Threads employed in a CPU core are used to fill different execution units by dynamic scheduling. CPU threads are not necessarily at the same type. It means once a thread is busy with the floating point other threads may find ALU idle. Therefore, execution of these thread can be done concurrently. Multiple threads per core are maintained to fill different execution units effectively preventing idle units. However, dynamic scheduling is costly in term of power and energy consumption. Therefore, manufacturer use a few threads per CPU core.

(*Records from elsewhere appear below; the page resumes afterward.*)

(** * Theorems *)


(** C7. Only hard evidence denies: a change is denied exactly for an
    extraction confidence that was measured and misses its minimum, a safety
    decision that blocks it, a failed retrieval benchmark or an anti-pattern
    block; the blast-radius heuristic, the runtime evidence, an ambiguous
    trace and evidence that is missing can only make the pipeline abstain. *)
Theorem only_hard_evidence_denies input :
  verdict (evaluate_gates input) = Deny ↔ hard_evidence input.
Proof.
  unfold evaluate_gates. cbn [verdict]. unfold verdict_of. rewrite gates_deny.
  pose proof (denies_hard_evidence input) as Hd.
  destruct (denies input); [naive_solver |]. split; [| naive_solver].
  by destruct (has_abstain _ || _).
Qed.

(** A decision explains itself: it lists all eight gates in order, the
    failed ones are exactly those listed, nothing has failed exactly when the
    change is allowed, a denial has a reason, an abstention says what to
    gather, and the confidence is in the unit interval or not a number. *)
Theorem decision_explains_itself input :
  let d := evaluate_gates input in
  gate_results d = seven input ++ [evidence_gate (seven input)] ∧
  failed_gates d = failed_ids (gate_results d) ∧
  (verdict d = Allow ↔ failed_gates d = []) ∧
  (verdict d = Deny → reasons d ≠ []) ∧
  (verdict d = Abstain → required_followups d ≠ []) ∧
  (d_confidence d = S754_nan ∨ in_unit (d_confidence d)).
Proof.
  intros d. pose proof (gates_recorded input) as Hrec. pose proof (gates_results_failed input) as [Hr Hf].
  split_and!.
  - exact Hr.
  - unfold d, evaluate_gates. cbn [failed_gates gate_results]. by rewrite Hr, Hf.
  - apply verdict_allow.
  - unfold d, evaluate_gates, verdict_of. cbn [verdict reasons]. rewrite gates_reasons.
    unfold gates. rewrite gate_8_flag. pose proof (rec_deny _ _ Hrec) as Hd.
    destruct (has_hard_deny _); [by intros _; apply Hd |]. by case_match.
  - unfold d, evaluate_gates. cbn [verdict required_followups]. intros ->. rewrite bool_decide_eq_true_2 by done.
    cbn [andb]. by case_bool_decide.
  - unfold d, evaluate_gates, aggregate_confidence. cbn [d_confidence].
    case_bool_decide; [right; by split; vm_compute |]. destruct (foldl weigh _ _). apply f64_clamp_unit.
Qed.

In answer to second part of your question: Threads in GPUs are scheduled by hardware (per SM warp scheduler) and the OS and even driver do not affect the scheduling.

1
votes

As far as I know, 768 is the max number of resident threads in an SM. And the threads are executed in warps which consists of 32 threads. So in an SM, all 768 threads will not be executed at the same time, but they will be scheduled in chunks of 32 threads at a time, i.e. one warp at a time.

1
votes

The analogous technology on CPUs is called "simultanous multithreading" (SMT), or hyperthreading in Intel's marketing speech. It allows usually two, on some CPUs four threads to be scheduled by the CPU itself in hardware.

This is different from the fact that the operating system may on top of that schedule a larger number of threads in software.